What to work on: Every line below must be given again exactly.

Recorded information:
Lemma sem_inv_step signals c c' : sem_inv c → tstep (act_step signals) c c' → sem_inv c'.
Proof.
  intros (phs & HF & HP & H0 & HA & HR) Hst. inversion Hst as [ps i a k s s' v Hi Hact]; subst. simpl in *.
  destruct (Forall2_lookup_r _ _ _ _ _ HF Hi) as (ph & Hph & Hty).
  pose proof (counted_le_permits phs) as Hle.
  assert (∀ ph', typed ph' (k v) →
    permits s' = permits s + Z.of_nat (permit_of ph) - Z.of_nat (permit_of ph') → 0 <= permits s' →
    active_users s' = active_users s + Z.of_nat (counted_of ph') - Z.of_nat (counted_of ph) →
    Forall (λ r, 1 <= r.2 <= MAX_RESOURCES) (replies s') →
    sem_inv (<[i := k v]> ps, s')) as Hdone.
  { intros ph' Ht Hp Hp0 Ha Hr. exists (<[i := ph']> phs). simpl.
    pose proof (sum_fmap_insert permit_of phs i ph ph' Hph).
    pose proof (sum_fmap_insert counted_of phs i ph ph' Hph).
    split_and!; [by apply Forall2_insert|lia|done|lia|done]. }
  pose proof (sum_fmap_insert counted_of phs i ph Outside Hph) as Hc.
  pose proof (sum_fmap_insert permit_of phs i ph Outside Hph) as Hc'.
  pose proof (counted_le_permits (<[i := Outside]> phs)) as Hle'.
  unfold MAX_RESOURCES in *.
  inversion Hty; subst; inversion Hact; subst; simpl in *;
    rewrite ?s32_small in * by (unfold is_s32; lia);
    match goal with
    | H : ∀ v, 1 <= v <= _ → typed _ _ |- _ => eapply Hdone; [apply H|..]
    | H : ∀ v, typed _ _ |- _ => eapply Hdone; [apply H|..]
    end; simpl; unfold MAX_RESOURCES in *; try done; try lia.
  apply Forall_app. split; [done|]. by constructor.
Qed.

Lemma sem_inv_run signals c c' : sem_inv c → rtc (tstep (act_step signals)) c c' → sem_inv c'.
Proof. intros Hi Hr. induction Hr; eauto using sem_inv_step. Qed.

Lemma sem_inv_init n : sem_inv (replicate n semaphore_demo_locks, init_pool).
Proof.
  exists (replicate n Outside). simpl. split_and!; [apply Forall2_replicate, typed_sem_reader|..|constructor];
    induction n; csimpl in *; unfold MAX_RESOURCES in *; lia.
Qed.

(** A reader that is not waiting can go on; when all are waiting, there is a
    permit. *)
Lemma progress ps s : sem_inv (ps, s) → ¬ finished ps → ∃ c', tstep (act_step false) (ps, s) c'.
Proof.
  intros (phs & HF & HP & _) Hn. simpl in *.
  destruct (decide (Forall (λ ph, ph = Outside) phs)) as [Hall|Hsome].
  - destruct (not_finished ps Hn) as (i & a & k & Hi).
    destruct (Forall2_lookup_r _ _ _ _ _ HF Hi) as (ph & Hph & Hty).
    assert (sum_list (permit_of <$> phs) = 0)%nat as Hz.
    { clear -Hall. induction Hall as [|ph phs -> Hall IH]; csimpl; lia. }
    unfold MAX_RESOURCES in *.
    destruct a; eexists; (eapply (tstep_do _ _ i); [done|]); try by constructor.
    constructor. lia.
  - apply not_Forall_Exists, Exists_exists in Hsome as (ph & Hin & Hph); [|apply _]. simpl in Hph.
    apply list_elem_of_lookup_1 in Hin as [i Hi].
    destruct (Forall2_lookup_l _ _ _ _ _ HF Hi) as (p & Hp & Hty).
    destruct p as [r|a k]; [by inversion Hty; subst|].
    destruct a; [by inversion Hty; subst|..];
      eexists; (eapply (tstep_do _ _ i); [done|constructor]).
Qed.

Exercise result:
Lemma sem_inv_step signals c c' : sem_inv c → tstep (act_step signals) c c' → sem_inv c'.
Proof.
  intros (phs & HF & HP & H0 & HA & HR) Hst. inversion Hst as [ps i a k s s' v Hi Hact]; subst. simpl in *.
  destruct (Forall2_lookup_r _ _ _ _ _ HF Hi) as (ph & Hph & Hty).
  pose proof (counted_le_permits phs) as Hle.
  assert (∀ ph', typed ph' (k v) →
    permits s' = permits s + Z.of_nat (permit_of ph) - Z.of_nat (permit_of ph') → 0 <= permits s' →
    active_users s' = active_users s + Z.of_nat (counted_of ph') - Z.of_nat (counted_of ph) →
    Forall (λ r, 1 <= r.2 <= MAX_RESOURCES) (replies s') →
    sem_inv (<[i := k v]> ps, s')) as Hdone.
  { intros ph' Ht Hp Hp0 Ha Hr. exists (<[i := ph']> phs). simpl.
    pose proof (sum_fmap_insert permit_of phs i ph ph' Hph).
    pose proof (sum_fmap_insert counted_of phs i ph ph' Hph).
    split_and!; [by apply Forall2_insert|lia|done|lia|done]. }
  pose proof (sum_fmap_insert counted_of phs i ph Outside Hph) as Hc.
  pose proof (sum_fmap_insert permit_of phs i ph Outside Hph) as Hc'.
  pose proof (counted_le_permits (<[i := Outside]> phs)) as Hle'.
  unfold MAX_RESOURCES in *.
  inversion Hty; subst; inversion Hact; subst; simpl in *;
    rewrite ?s32_small in * by (unfold is_s32; lia);
    match goal with
    | H : ∀ v, 1 <= v <= _ → typed _ _ |- _ => eapply Hdone; [apply H|..]
    | H : ∀ v, typed _ _ |- _ => eapply Hdone; [apply H|..]
    end; simpl; unfold MAX_RESOURCES in *; try done; try lia.
  apply Forall_app. split; [done|]. by constructor.
Qed.

Lemma sem_inv_run signals c c' : sem_inv c → rtc (tstep (act_step signals)) c c' → sem_inv c'.
Proof. intros Hi Hr. induction Hr; eauto using sem_inv_step. Qed.

Lemma sem_inv_init n : sem_inv (replicate n semaphore_demo_locks, init_pool).
Proof.
  exists (replicate n Outside). simpl. split_and!; [apply Forall2_replicate, typed_sem_reader|..|constructor];
    induction n; csimpl in *; unfold MAX_RESOURCES in *; lia.
Qed.

(** A reader that is not waiting can go on; when all are waiting, there is a
    permit. *)
Lemma progress ps s : sem_inv (ps, s) → ¬ finished ps → ∃ c', tstep (act_step false) (ps, s) c'.
Proof.
  intros (phs & HF & HP & _) Hn. simpl in *.
  destruct (decide (Forall (λ ph, ph = Outside) phs)) as [Hall|Hsome].
  - destruct (not_finished ps Hn) as (i & a & k & Hi).
    destruct (Forall2_lookup_r _ _ _ _ _ HF Hi) as (ph & Hph & Hty).
    assert (sum_list (permit_of <$> phs) = 0)%nat as Hz.
    { clear -Hall. induction Hall as [|ph phs -> Hall IH]; csimpl; lia. }
    unfold MAX_RESOURCES in *.
    destruct a; eexists; (eapply (tstep_do _ _ i); [done|]); try by constructor.
    constructor. lia.
  - apply not_Forall_Exists, Exists_exists in Hsome as (ph & Hin & Hph); [|apply _]. simpl in Hph.
    apply list_elem_of_lookup_1 in Hin as [i Hi].
    destruct (Forall2_lookup_l _ _ _ _ _ HF Hi) as (p & Hp & Hty).
    destruct p as [r|a k]; [by inversion Hty; subst|].
    destruct a; [by inversion Hty; subst|..];
      eexists; (eapply (tstep_do _ _ i); [done|constructor]).
Qed.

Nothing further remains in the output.